Dalla fine dell’800 inizi 900 l’esposizione al sole veniva in generale evitata, perché considerata segno di appartenenza ad una classe sociale inferiore, costretta a lavorare nei campi. In questo contesto storico le donne facevano di tutto per non esporsi al sole: impiego di maniche lunghe, ombrellini e parasole. In Cina ancora oggi le cose non sono molto diverse ed è facile incontrare persone con gli ombrelli parasole e maniche lunghe.

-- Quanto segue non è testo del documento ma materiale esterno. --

(** C7. The listing handler hands the queue one detail task for each
    distinct absolute job URL among the cards of the page: the URLs of the
    detail tasks are pairwise different, they are exactly the URLs of the
    cards, and their number is the number of distinct card URLs.  The other
    requests it adds are listing tasks for pagination.  A page without job
    links gives no detail task, and the handler never records an error.
    With three different cards and a repeat of one of them, three detail
    tasks are added; a page without jobs goes through the request handler
    without an error sample and without a task. *)
Theorem listingHandler_one_detail_task_per_url :
  (forall (request : Request) (w : World),
     let baseUrl := getBaseUrl (request_url request) in
     let w' := listingHandler request w in
     exists detail pagination : list Source,
       requests w' = requests w ++ detail ++ pagination
       /\ Forall (fun s => q_label s = Some JOB_DETAIL) detail
       /\ Forall (fun s => q_label s = Some LISTING) pagination
       /\ List.NoDup (map q_url detail)
       /\ (forall u, In u (map q_url detail) <-> In u (card_urls baseUrl (page w)))
       /\ List.length detail = size (list_to_set (card_urls baseUrl (page w)) : gset jsstr)
       /\ (card_urls baseUrl (page w) = [] -> detail = [])
       /\ dataset w' = dataset w
       /\ errorSamples w' = errorSamples w
       /\ page w' = page w)
  /\ (let request := Samples.listing_request "https://acme.avature.net/careers/SearchJobs" in
      let w' := listingHandler request (Samples.empty_world Samples.listing_with_duplicate) in
      map (fun s => (q_url s, q_label s)) (requests w')
      = [ (js "https://acme.avature.net/careers/JobDetail/Data-Engineer/101", Some JOB_DETAIL);
          (js "https://acme.avature.net/careers/JobDetail/Staff-Nurse/102", Some JOB_DETAIL);
          (js "https://acme.avature.net/careers/JobDetail/Ramp-Agent/103", Some JOB_DETAIL) ])
  /\ (let request := Samples.listing_request "https://acme.avature.net/careers/SearchJobs" in
      let ctx := {| c_request := request; c_statusCode := Some 200;
                    c_body := js "<html><head><title>Search jobs</title></head></html>" |} in
      let w' := requestHandler {| saveErrorSamples := true |} Samples.clock ctx
                  (Samples.empty_world Samples.listing_without_jobs) in
      requests w' = [] /\ errorSamples w' = [] /\ dataset w' = []).
Proof.
  split; [|split; [vm_compute; reflexivity|vm_compute; repeat split]].
  intros request w. cbn zeta. unfold listingHandler.
  set (baseUrl := getBaseUrl (request_url request)).
  pose proof (collect_job_links_spec baseUrl (page w)) as (Hdetail & Hnodup & Hurls).
  set (jobLinks := collect_job_links baseUrl (page w)) in *.
  set (pag := collect_pagination baseUrl (page w)).
  exists jobLinks,
    (map (fun u => {| q_url := u; q_label := Some LISTING; q_userData := no_userData |}) pag).
  assert (Hw1 : forall w1,
            w1 = match jobLinks with [] => w | _ :: _ => addRequests jobLinks w end ->
            requests w1 = requests w ++ jobLinks /\ dataset w1 = dataset w
            /\ errorSamples w1 = errorSamples w /\ page w1 = page w).
  { intros w1 ->. destruct jobLinks; cbn; [now rewrite app_nil_r|tauto]. }
  specialize (Hw1 _ eq_refl). destruct Hw1 as (Hreq & Hdata & Hsamples & Hpage).
  repeat split; try assumption.
  - destruct pag; cbn [map]; [now rewrite app_nil_r|].
    unfold enqueueLinks. cbn [addRequests requests map]. now rewrite Hreq, <- app_assoc.
  - apply List.Forall_forall. intros s Hs. apply in_map_iff in Hs as (u & <- & _). reflexivity.
  - apply Hurls.
  - apply Hurls.
  - rewrite <- (length_map q_url). now apply length_is_number_of_distinct.
  - intros Hnone. destruct jobLinks as [|s l]; [reflexivity|].
    assert (Hin : In (q_url s) (card_urls baseUrl (page w))) by (apply Hurls; now left).
    rewrite Hnone in Hin. destruct Hin.
  - destruct pag; [assumption|]. exact Hdata.
  - destruct pag; [assumption|]. exact Hsamples.
  - destruct pag; [assumption|]. exact Hpage.
Qed.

Anni venti e scoperta della vitamina D

Nel 1920 la scoperta della Vitamina D ha fatto cambiare completamente la percezione del problema. Nel deficit di Vitamina D veniva identificata la causa del rachitismo e quindi la possibilità di trattamento e prevenzione. Inoltre l’esposizione al sole iniziava ad essere sostenuta anche per altre patologie in cui diede segni di beneficio: la tubercolosi, la gotta, i disturbi reumatici, il diabete, le ulcere croniche.

Anni cinquanta: associazione con le neoplasie cutanee.

Negli anni cinquanta l’associazione tra esposizione al sole e sviluppo di tumori della pelle ha iniziato a creare un’iniziale diffidenza verso l’esposizione al sole che vide il suo apice circa 30 anni dopo. Negli anni ottanta la scena medica globale è stata dominata dai consigli dei dermatologi riguardo alla necessità di evitare il più possibile l’esposizione al sole.

Epoca moderna: il ritorno delle vecchie indicazioni.

Oggi il pendolo sta tornando dall’altra parte. Sembra che la mancata esposizione al sole incrementi il rischio di sclerosi multipla, Diabete Mellito tipo 1, sindrome metabolica, ipertensione, artrite reumatoide, asma, malattie infettive, Alzheimer e altre.

  • Deficit di Vit. D è diffuso, parzialmente per la paura di esporsi al sole. Nei paesi industrializzati il rachitismo è in crescita. Ci sono buone motivazioni a favore dell’esposizione al sole e del consumo di cibi ricchi di Vit. D come i funghi, pesce e tuorlo d’uovo.
  • Uno studio su 30000 donne Svedesi ha dimostrato che chi non si esponeva al sole aveva una mortalità doppia rispetto alle altre. Almeno in Svezia non esporsi al sole fa male.
  • Una forma di Depressione stagionale varia da 1% (Florida) nelle zone soleggiate al 10% nelle zone con poco sole (Alaska).
  • Per quanto riguarda le neoplasie della pelle, l’esposizione al sole è legata allo sviluppo di tumori benigni, ma la correlazione con il melanoma non è dimostrata.

 

Senza dubbio la luce del sole fa bene alla salute, è in grado di riscaldare e mette in circolazione l’energia.